- Opening Delimiter -

(** ** Module [idg_domain_discovery] *)

Module Discovery.
Section Main.
Context `{!idg_lib} `{!device}.

Definition tmp_result : gmap string pyval := <["msg":=PNone]> ∅.

(** The body of the [try] in [main], up to the closing loop. *)
Definition body : M (gmap string pyval) :=
  '(chk_code, chk_msg, chk_data) ← do_api_call (PStr URI_DOMAIN_LIST) "GET" None;
  if is_http chk_code chk_msg 200 "OK" then
    domains ← lift (configured_domains chk_data);
    mret (<["msg":=PList domains]> tmp_result)
  else
    mret tmp_result.

Definition main : halt * list call := run_main body.
End Main.
End Discovery.

(** No label occurs twice among the keys of a summary. *)
Fixpoint keys_distinct (s : status_summary) : Prop :=
  match s with
  | [] => True
  | (k, _) :: s' => dict_get k s' = None ∧ keys_distinct s'
  end.

(** A count as a dict shows it: absent when zero. *)
Definition shown (n : nat) : option nat :=
  match n with
  | O => None
  | S _ => Some n
  end.

(** ** Shared shapes of the statements *)

(** The rule of the three collection blocks of an import, stated once: a
    list is reported with a summary, anything else as it is, and the
    enclosing object when the member is missing or cannot be summarised. *)
Definition collection_block (label member : string) (import_results : pyval)
    (results : list pyval) : list pyval :=
  match py_getitem import_results label with
  | Raise _ => results
  | Ret parent =>
      match py_getitem parent member with
      | Ret (PList l) =>
          match get_status_summary l with
          | Ret s => results ++ [Config.entry label (Config.summarized l s)]
          | Raise _ => results ++ [Config.entry label parent]
          end
      | Ret raw => results ++ [Config.entry label raw]
      | Raise _ => results ++ [Config.entry label parent]
      end
  end.

Section Shapes.
Context `{!idg_lib} `{!device}.

(** The domain list was read and names the domain. *)
Definition domain_exists (domain_name : string) : Prop :=
  ∃ chk_data domains,
    api_call [] (PStr URI_DOMAIN_LIST) "GET" None = Val (200%Z, "OK", chk_data)
    ∧ configured_domains chk_data = Ret domains
    ∧ domain_in domain_name domains = true.

Definition domain_status_call : call := ApiCall (PStr URI_DOMAIN_STATUS) "GET" None.

Definition post_call (uri : string) (payload : pyval) : call :=
  ApiCall (PStr uri) "POST" (Some (json_dumps payload)).

(** The action message of each state of the checkpoint module. *)
Definition chk_payload (p : Chkpoint.params) : pyval :=
  match Chkpoint.state p with
  | Chkpoint.present => Chkpoint.save_act_msg p
  | Chkpoint.absent => Chkpoint.remove_act_msg p
  | Chkpoint.restored => Chkpoint.rollback_act_msg p
  end.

- Closing Delimiter -

[Your objective]: Retype all of the material above. Do not alter a single word.

[Output for this task]:
(** ** Module [idg_domain_discovery] *)

Module Discovery.
Section Main.
Context `{!idg_lib} `{!device}.

Definition tmp_result : gmap string pyval := <["msg":=PNone]> ∅.

(** The body of the [try] in [main], up to the closing loop. *)
Definition body : M (gmap string pyval) :=
  '(chk_code, chk_msg, chk_data) ← do_api_call (PStr URI_DOMAIN_LIST) "GET" None;
  if is_http chk_code chk_msg 200 "OK" then
    domains ← lift (configured_domains chk_data);
    mret (<["msg":=PList domains]> tmp_result)
  else
    mret tmp_result.

Definition main : halt * list call := run_main body.
End Main.
End Discovery.

(** No label occurs twice among the keys of a summary. *)
Fixpoint keys_distinct (s : status_summary) : Prop :=
  match s with
  | [] => True
  | (k, _) :: s' => dict_get k s' = None ∧ keys_distinct s'
  end.

(** A count as a dict shows it: absent when zero. *)
Definition shown (n : nat) : option nat :=
  match n with
  | O => None
  | S _ => Some n
  end.

(** ** Shared shapes of the statements *)

(** The rule of the three collection blocks of an import, stated once: a
    list is reported with a summary, anything else as it is, and the
    enclosing object when the member is missing or cannot be summarised. *)
Definition collection_block (label member : string) (import_results : pyval)
    (results : list pyval) : list pyval :=
  match py_getitem import_results label with
  | Raise _ => results
  | Ret parent =>
      match py_getitem parent member with
      | Ret (PList l) =>
          match get_status_summary l with
          | Ret s => results ++ [Config.entry label (Config.summarized l s)]
          | Raise _ => results ++ [Config.entry label parent]
          end
      | Ret raw => results ++ [Config.entry label raw]
      | Raise _ => results ++ [Config.entry label parent]
      end
  end.

Section Shapes.
Context `{!idg_lib} `{!device}.

(** The domain list was read and names the domain. *)
Definition domain_exists (domain_name : string) : Prop :=
  ∃ chk_data domains,
    api_call [] (PStr URI_DOMAIN_LIST) "GET" None = Val (200%Z, "OK", chk_data)
    ∧ configured_domains chk_data = Ret domains
    ∧ domain_in domain_name domains = true.

Definition domain_status_call : call := ApiCall (PStr URI_DOMAIN_STATUS) "GET" None.

Definition post_call (uri : string) (payload : pyval) : call :=
  ApiCall (PStr uri) "POST" (Some (json_dumps payload)).

(** The action message of each state of the checkpoint module. *)
Definition chk_payload (p : Chkpoint.params) : pyval :=
  match Chkpoint.state p with
  | Chkpoint.present => Chkpoint.save_act_msg p
  | Chkpoint.absent => Chkpoint.remove_act_msg p
  | Chkpoint.restored => Chkpoint.rollback_act_msg p
  end.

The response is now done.